DEFENCE supplier Ultra Electronics, which has operations in Birmingham and Rugeley, has announced an 8% rise in half year revenues despite operating in what it describes as “difficult market conditions”.
However, it has warned the second half could be difficult, especially in the vital US markets where continuing defence cuts and the forthcoming presidential election are likely to render the picture uncertain.
In the six months to June 30, 2012, revenue rose to £370.2m (2011: 343.5m), while underlying pre-tax profit rose 3% to £57.5m (2011: 55.8m). Underlying e4arnings per share increased 6% to 58.1p, with the interim share dividend rising 4% to 12.2p.
The company said the results would enable it to continue re-investing for future growth, while it had already committed more than 6% of revenue into new business and product.
The period also saw the group complete three acquisitions and it said there was scope for further growth should suitable businesses become available.

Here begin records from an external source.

(* ===== verification/Driver.v ===== *)
(** * The Linux driver: [drivers/misc/variability.c] and its kernel hooks

    The kernel charges the device's counters to processes: on every context
    switch [vemu_process_out] adds the counters accumulated since the last
    switch-in to the task that leaves, [vemu_process_in] adds what the
    switch itself used to the system, and the fault register is saved and
    restored with the task.  Two system calls expose the counters and the
    device registers to user programs.

    The device is seen through the class [VemuDevice]; [DriverHw] shows that
    the emulator's device implements it. *)
From stdpp Require Import base list gmap relations.
From S2P Require Import Prelude State.
Open Scope Z_scope.

(** ** [variability.h] *)
Definition SET_FAULTS : Z := 0x000.
Definition SET_FREQUENCY : Z := SET_FAULTS + 8.
Definition SET_VOLTAGE : Z := SET_FREQUENCY + 8.
Definition READ_CMD : Z := 0xD00.
Definition EXIT_CMD : Z := 0xF00.
Definition READ_HW : Z := 0x1000000.
Definition READ_SYS : Z := 0x0100000.
Definition READ_PROC : Z := 0x0010000.
Definition VEMU_STATE_N_VARS : Z := MAX_INSTR_CLASSES * 3 + 8.
Definition EFAULT : Z := 14.

(** [vemu_state]: the union seen as [array64].  [fault_status],
    [frequency] and [voltage] are the last three words. *)
Definition vemu_state : Type := list Z.
Definition zero_state : vemu_state := replicate 20 0.
Definition word (s : vemu_state) (i : Z) : Z := nth (Z.to_nat i) s 0.
#[global] Arguments word : simpl never.
Definition fault_status : Z := 17.
Definition frequency : Z := 18.
Definition voltage : Z := 19.

(** The words of a byte string copied into the union. *)
Definition words64 (bs : list Z) : vemu_state := get64 bs <$> seqZ 0 20.

(** ** The interfaces to the device and to user memory *)

(** A memory-mapped device: 32-bit writes, byte-string reads, and the
    changes it undergoes by itself while the machine runs. *)
Class VemuDevice := {
  dev : Type;
  dev_write32 : Z -> Z -> dev -> outcome dev;
  dev_read : Z -> Z -> dev -> outcome (list Z);
  dev_run : dev -> dev -> Prop
}.

(** What the driver relies on: the fault register is what was last written
    to it, the other registers, time and snapshots leave it alone, and a
    snapshot shows it.  [dev_ok] is the device's own invariant. *)
Class VemuDeviceLaws `{VemuDevice} := {
  fault_reg : dev -> Z;
  dev_ok : dev -> Prop;
  law_ok_write d d' off v : dev_ok d -> dev_write32 off v d = Done d' -> dev_ok d';
  law_ok_run d d' : dev_ok d -> dev_run d d' -> dev_ok d';
  law_set_faults d d' v : is_u32 v -> dev_write32 SET_FAULTS v d = Done d' -> fault_reg d' = v;
  law_other d d' off v : off <> SET_FAULTS -> dev_write32 off v d = Done d' -> fault_reg d' = fault_reg d;
  law_run d d' : dev_run d d' -> fault_reg d' = fault_reg d;
  law_latch d d' v bs : dev_ok d -> is_u64 (fault_reg d) -> dev_write32 READ_CMD v d = Done d' ->
    dev_read 0 160 d' = Done bs -> get64 bs 17 = fault_reg d
}.

(** [copy_to_user] and [copy_from_user]: a user pointer is writable or not,
    and reads as a 64-bit value or faults. *)
Class UserMem := { user_writable : Z -> bool; user_u64 : Z -> option Z }.

(** ** The driver's variables and the tasks *)
Section Ops.
Context {DEV : VemuDevice} {UM : UserMem}.

Record kst : Type := {
  base_pointer : Z;
  vemu_state_pin : vemu_state;
  vemu_state_pout : vemu_state;
  vemu_state_sys : vemu_state;
  vemu_state_tmp : vemu_state;
  tasks : gmap Z vemu_state;       (* task_struct.vemu, by process id *)
  current : Z;
  device : dev
}.
Lemma demo_faults : faults_rel (demo_w demo_k1 Running) {[1 := 0]}.
Proof.
  split.
  - vm_compute. congruence.
  - apply zero_state_bytes. vm_compute. reflexivity.
  - intros j s Hs. change (tasks (kern (demo_w demo_k1 Running))) with ({[1 := zero_state]} : gmap Z vemu_state) in Hs.
    apply lookup_singleton_Some in Hs as [_ <-]. reflexivity.
  - intros t. change (tasks (kern (demo_w demo_k1 Running))) with ({[1 := zero_state]} : gmap Z vemu_state).
    rewrite !lookup_singleton_is_Some. reflexivity.
  - apply map_Forall_singleton. split; vm_compute; congruence.
  - intros t s v Ht Hs Ha. exfalso. change (tasks (kern (demo_w demo_k1 Running))) with ({[1 := zero_state]} : gmap Z vemu_state) in Hs.
    apply lookup_singleton_Some in Hs as [<- _]. destruct Ht as [Ht|Ht]; [discriminate|]. apply Ht. reflexivity.
  - intros _. vm_compute. reflexivity.
Qed.

Lemma accounting_conserved_witness :
  u64 (charged_total (demo_w demo_k5 Running) 14) = u64 (last_reading (demo_w demo_k5 Running) 14) /\
  last_reading (demo_w demo_k5 Running) 14 = 200.
Proof.
  split; [exact (accounting_conserved 1 demo_s2 demo_events (demo_w demo_k5 Running) 14 demo_run ltac:(lia))|].
  vm_compute. reflexivity.
Defined.

Lemma faults_virtualised_witness : faults_rel (demo_w demo_k5 Running) (<[1 := 1]> (<[2 := 0]> {[1 := 0]})) /\
  vemu_errors_enabled (device demo_k5) = 0.
Proof.
  split; [exact (faults_virtualised _ _ _ _ demo_tail demo_faults)|]. vm_compute. reflexivity.
Defined.

(** The two snapshots of a [READ_PROC] call. *)
Definition snapshot_of (d : vemu_st) : vemu_st := final d (vemu_mod_write HwModule.READ_CMD 1 4 d).
Definition demo_d1 : vemu_st := snapshot_of (device demo_k1).

Lemma hw_answers (d : vemu_st) : state_bytes (last_state d) -> result (vemu_mod_write HwModule.READ_CMD 1 4 d) = Some tt ->
  answers (DEV := hw_device) d (snapshot_of d) (last_state (snapshot_of d)) /\ state_bytes (last_state (snapshot_of d)).
Proof.
  intros Hb H. apply (final_Done d) in H. fold (snapshot_of d) in H.
  assert (Hb' : state_bytes (last_state (snapshot_of d))) by (apply mod_write_keeps in H as [K _]; auto).
  split; [|exact Hb']. split.
  - cbn [dev_write32 hw_device]. change READ_CMD with HwModule.READ_CMD. rewrite H. reflexivity.
  - cbn [dev_read hw_device]. rewrite read_bytes_run by (auto; cbn; lia).
    rewrite take_ge by (rewrite drop_0, (proj1 Hb'); lia). rewrite drop_0. reflexivity.
Qed.

Lemma demo_answers1 : answers (DEV := hw_device) (device demo_k1) demo_d1 (last_state demo_d1) /\ state_bytes (last_state demo_d1).
Proof.
  unfold demo_d1. apply hw_answers; [apply zero_state_bytes; vm_compute; reflexivity|vm_compute; reflexivity].
Qed.

Lemma demo_answers2 : answers (DEV := hw_device) demo_d1 (snapshot_of demo_d1) (last_state (snapshot_of demo_d1)).
Proof. apply hw_answers; [apply demo_answers1|vm_compute; reflexivity]. Qed.

Lemma read_proc_total_witness : exists out k',
  sys_var_reg_read READ_PROC 0x8000 demo_k1 = Done ((0, Some out), k') /\ word out 14 = 200.
Proof.
  destruct (read_proc_total demo_k1 0x8000 zero_state demo_d1 (last_state demo_d1) (snapshot_of demo_d1)
    (last_state (snapshot_of demo_d1)) (set_errors_enabled 0 (snapshot_of demo_d1))) as (out & k' & H & Hw & _).
  - vm_compute. congruence.
  - vm_compute. reflexivity.
  - vm_compute. reflexivity.
  - reflexivity.
  - exact (proj1 demo_answers1).
  - exact demo_answers2.
  - replace (u32 (get64 (last_state demo_d1) 17)) with 0 by (vm_compute; reflexivity). reflexivity.
  - exists out, k'. split; [exact H|]. rewrite Hw by lia. vm_compute. reflexivity.
Defined.

Lemma read_refused_witness : sys_var_reg_read 0 0x8000 demo_k1 = Done ((- EFAULT, None), demo_k1).
Proof. apply (read_refused demo_k1 0 0x8000 eq_refl eq_refl). reflexivity. Defined.

Lemma write_offset_check_witness : sys_var_reg_write 0x1008 0x8000 demo_k1 = Done (- EFAULT, demo_k1) /\
  sys_var_reg_write 0x1000 0x8000 demo_k1 = Undefined /\ sys_var_reg_write (-8) 0x8000 demo_k1 = Undefined.
Proof.
  assert (Hb : base_pointer demo_k1 <> 0) by (vm_compute; congruence).
  destruct (write_offset_check demo_k1 0x1008 0x8000 1 Hb) as (H1 & _).
  destruct (write_offset_check demo_k1 0x1000 0x8000 1 Hb) as (_ & _ & _ & H2).
  destruct (write_offset_check demo_k1 (-8) 0x8000 1 Hb) as (_ & _ & _ & H3).
  split_and!; [apply H1; lia|apply H2; [lia|reflexivity..]|apply H3; [lia|reflexivity..]].
Defined.
(** * Accident detection and alert core of [app.py]

    A shallow embedding of the decision-and-dispatch core of the Flask
    application: [AccidentDetector.detect_accident], the alert cooldown of the
    [/detect] route, [send_alert] / [send_email_alert] and the history query
    [get_accidents]; then the accounts ([create_demo_users], [/login],
    [/signup]), [/update_location], the seeding at start-up
    ([seed_sample_data]) and the parsing of the recipients
    ([ALERT_EMAILS]).

    Conventions.
    - Python floats (scores, confidences, thresholds, clock readings) are
      modelled as exact rationals [Q]; Python ints as [Z].
    - External capabilities (OpenCV, the YOLO model, Twilio, MongoDB,
      Firestore, SMTP, the random module, the clock) are inputs of the model:
      a capability that may raise returns [option] or is driven by a [World]
      that says which calls fail.
    - Module-level globals of [app.py] are fields of explicit state records. *)

From Stdlib Require Import QArith Qabs ZArith List Ascii String Bool Lia Lqa.
From Stdlib Require Import Sorting.Sorted Sorting.Permutation OrdersEx.
Import ListNotations.

Open Scope Q_scope.

(* ================================================================== *)
(** * Part I: definitions                                               *)
(* ================================================================== *)

(** ** Python comparison and builtins on floats *)

(** [x < y] on floats. *)
Definition Qltb (x y : Q) : bool := negb (Qle_bool y x).

(** [x >= y] on floats. *)
Definition Qgeb (x y : Q) : bool := Qle_bool y x.

(** What [float(x)] can return: a finite value, an infinity or NaN. *)
Inductive PyFloat :=
| Finite (q : Q)
| PosInf
| NegInf
| NaN.

(** [a < b] on such values; every comparison with NaN is false. *)
Definition pf_ltb (a b : PyFloat) : bool :=
  match a, b with
  | NaN, _ => false
  | _, NaN => false
  | Finite x, Finite y => Qltb x y
  | Finite _, PosInf => true
  | Finite _, NegInf => false
  | PosInf, _ => false
  | NegInf, NegInf => false
  | NegInf, _ => true
  end.

(** [min(a, b)]: the first argument is kept unless the second is smaller. *)
Definition py_min (a b : PyFloat) : PyFloat := if pf_ltb b a then b else a.

(** [max(a, b)]: the first argument is kept unless the second is larger. *)
Definition py_max (a b : PyFloat) : PyFloat := if pf_ltb a b then b else a.

(** ** class AccidentDetector *)

Module Detector.

(** One entry of [result.boxes]: [box.cls[0]], [box.conf[0]] and
    [box.xyxy[0].tolist()], the latter [None] when unpacking it raises. *)
Record Box := mkBox {
  box_cls : Z;
  box_conf : Q;
  box_xyxy : option (Q * Q * Q * Q)
}.

(** One element of [results]; [boxes] may be [None]. *)
Record Result := mkResult { boxes : option (list Box) }.

(** The dict appended to [boxes_info]. *)
Record BoxInfo := mkBoxInfo {
  x1 : Q; y1 : Q; x2 : Q; y2 : Q;
  class_id : Z;
  confidence : Q
}.

(** The capabilities [detect_accident] consumes: the motion score
    [np.mean(cv2.absdiff(gray(frame), gray(previous))) / 255.0] and the
    detector call [model(cv2.cvtColor(frame, COLOR_BGR2RGB))].  [None]
    stands for a raised exception. *)
Class Vision (Frame : Type) := {
  motion_score : Frame -> Frame -> option Q;
  yolo : Frame -> option (list Result)
}.

(** The instance attributes set by [__init__]. *)
Record State (Frame : Type) := mkState {
  accident_threshold : Q;
  previous_frame : option Frame;
  accident_detected : bool
}.
Arguments mkState {Frame} _ _ _.
Arguments accident_threshold {Frame} _.
Arguments previous_frame {Frame} _.
Arguments accident_detected {Frame} _.

(** [AccidentDetector.__init__]. *)
Definition init {Frame : Type} : State Frame :=
  mkState 0.5 None false.

Definition set_previous_frame {Frame} (self : State Frame) (f : Frame) : State Frame :=
  mkState (accident_threshold self) (Some f) (accident_detected self).

Definition set_accident_detected {Frame} (self : State Frame) (b : bool) : State Frame :=
  mkState (accident_threshold self) (previous_frame self) b.

Definition set_accident_threshold {Frame} (self : State Frame) (t : Q) : State Frame :=
  mkState t (previous_frame self) (accident_detected self).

Rakesh Sharma, Ultra’s chief executive, said: “These interim results reflect a steady performance in difficult conditions within Ultra’s core defence markets. In the US, the forthcoming presidential election and the threat of sequestration combine to fuel funding uncertainties that will probably continue into 2013.”
He said that in the UK, the prolonged effort to balance the defence budget had led to uncertainty in the procurement process, with contract officers unwilling to commit funds and delaying programmes.

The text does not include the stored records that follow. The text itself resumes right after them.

Lemma confined_set target w p s :
  below target p -> confined target w (with_fs (Dict.set (fs w) p s) w).
Proof.
  intros Hp q Hq. simpl. apply dict_get_set_other. intros ->. exact (Hq Hp).
Qed.

(** Discharges what [confined] asks of the writers. *)
Ltac confined_stable :=
  let w := fresh "w" in
  intros; intro w;
  first
    [ apply confined_same_fs;
      unfold mkdir, warn, set_psp, set_ecutwfc, set_ecutrho, fresh_frame,
        structure_setitem, cards_set;
      repeat match goal with
             | |- context [match ?x with _ => _ end] => destruct x
             end;
      reflexivity
    | unfold open_w, f_write, copyfile;
      repeat match goal with
             | |- context [match ?x with _ => _ end] => destruct x
             | |- context [if ?x then _ else _] => destruct x
             end;
      simpl;
      first [ apply confined_set; assumption
            | apply confined_same_fs; reflexivity ] ].

Lemma write_confined X target sites im :
  stable (confined target) (write X target sites im).
Proof. apply fine_write; [exact _ | confined_stable ..]. Qed.

(** Discharges what [extends_by (inside target)] asks of the writers. *)
Ltac inside_stable :=
  first [ intros; apply mkdir_extends; assumption
        | intros; apply warn_extends; exact I
        | intros; apply copyfile_extends; assumption
        | intros; apply f_write_extends; assumption
        | silent_stable ].

Lemma write_inside X target sites im :
  stable (extends_by (inside target)) (write X target sites im).
Proof. apply fine_write; [exact _ | inside_stable ..]. Qed.
#[global] Instance real_double : DoubleOps R := {|
  of_int := IZR;
  dadd := Rplus;
  dsub := Rminus;
  dmul := Rmult;
  ddiv := Rdiv;
  dneg := Ropp;
  dpow := Rpower;
  dlt := Rltb;
  dge := Rgeb;
  dlt_not_ge := Rltb_not_Rgeb
|}.

(** *** IEEE binary64

    The conversion of an [int]: exact for every 32-bit value. *)
Definition float_of_int (z : Z) : float :=
  match z with
  | Z0 => PrimFloat.zero
  | Zpos _ => PrimFloat.of_uint63 (Uint63.of_Z z)
  | Zneg p => PrimFloat.opp (PrimFloat.of_uint63 (Uint63.of_Z (Zpos p)))
  end.

Lemma SFltb_not_SFleb (a b : spec_float) : SFltb a b = true -> SFleb b a = false.
Proof.
  unfold SFltb, SFleb.
  destruct a as [sa|sa| |sa ma ea], b as [sb|sb| |sb mb eb]; simpl;
    try (destruct sa); try (destruct sb); simpl; try congruence.
  all: rewrite (Z.compare_antisym ea eb);
    destruct (ea ?= eb)%Z; simpl; try congruence;
    replace (Pos.compare_cont Eq mb ma) with (CompOpp (Pos.compare_cont Eq ma mb))
      by (rewrite Pos.compare_cont_antisym; reflexivity);
    destruct (Pos.compare_cont Eq ma mb); simpl; congruence.
Qed.

Lemma float_ltb_not_geb (x y : float) :
  PrimFloat.ltb x y = true -> PrimFloat.leb y x = false.
Proof.
  rewrite ltb_spec, leb_spec. apply SFltb_not_SFleb.
Qed.

(** [std::pow] comes from the C library; the instance takes it as [pw]. *)
Definition float_double (pw : float -> float -> float) : DoubleOps float := {|
  of_int := float_of_int;
  dadd := PrimFloat.add;
  dsub := PrimFloat.sub;
  dmul := PrimFloat.mul;
  ddiv := PrimFloat.div;
  dneg := PrimFloat.opp;
  dpow := pw;
  dlt := PrimFloat.ltb;
  dge := fun x y => PrimFloat.leb y x;
  dlt_not_ge := float_ltb_not_geb
|}.

(** A stand-in for the C library's [pow] on binary64, for running the
    model on concrete inputs: [pow(x, 0) = 1] and [pow(1, y) = 1] as the
    C standard fixes them, an integer exponent by repeated multiplication,
    a half-integer exponent through the square root.  Any other exponent
    is outside the stand-in and is answered by NaN. *)
Definition pow_pos (x : float) (n : positive) : float :=
  Pos.iter_op PrimFloat.mul n x.

Definition pow_Z (x : float) (n : Z) : float :=
  match n with
  | Z0 => PrimFloat.one
  | Zpos k => pow_pos x k
  | Zneg k => PrimFloat.div PrimFloat.one (pow_pos x k)
  end.

(** Twice the exponent, when that is an integer. *)
Definition twice_as_Z (y : spec_float) : option Z :=
  match y with
  | S754_zero _ => Some 0%Z
  | S754_finite sg m e =>
      let k := if (0 <=? e + 1)%Z then Some (Z.shiftl (Zpos m) (e + 1))
               else if (Zpos m mod Z.shiftl 1 (- (e + 1)) =? 0)%Z
                    then Some (Z.shiftr (Zpos m) (- (e + 1)))
                    else None in
      if sg then Z.opp <$> k else k
  | _ => None
  end.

Within Ultra’s non-defence markets he said there were good performances across the group, while investment increased in new products and business development which, together with the acquisition of the three companies, would underpin future growth.
“The board remains confident in the group’s strategies which are constantly to broaden Ultra’s portfolio of products and services that are positioned on a large number of international platforms and programmes in the defence, security, transport and energy markets,” he added.
“Further, the group looks to broaden its customer base with sales outside the UK now representing over 70% of group revenue, while growing sales in the security and cyber, transport and energy markets account for about 45%.”
The business continues to be cash generative and Mr Sharma said the balance sheet strength would maintain investment, both in acquisitions and internally, in market sectors where customers would prioritise and protect expenditure.
“While recognising slower end markets and lower than normal visibility in the defence sector, the group has a resilient business model and this underpins the board’s confidence of continued progress in 2012 and beyond,” he added.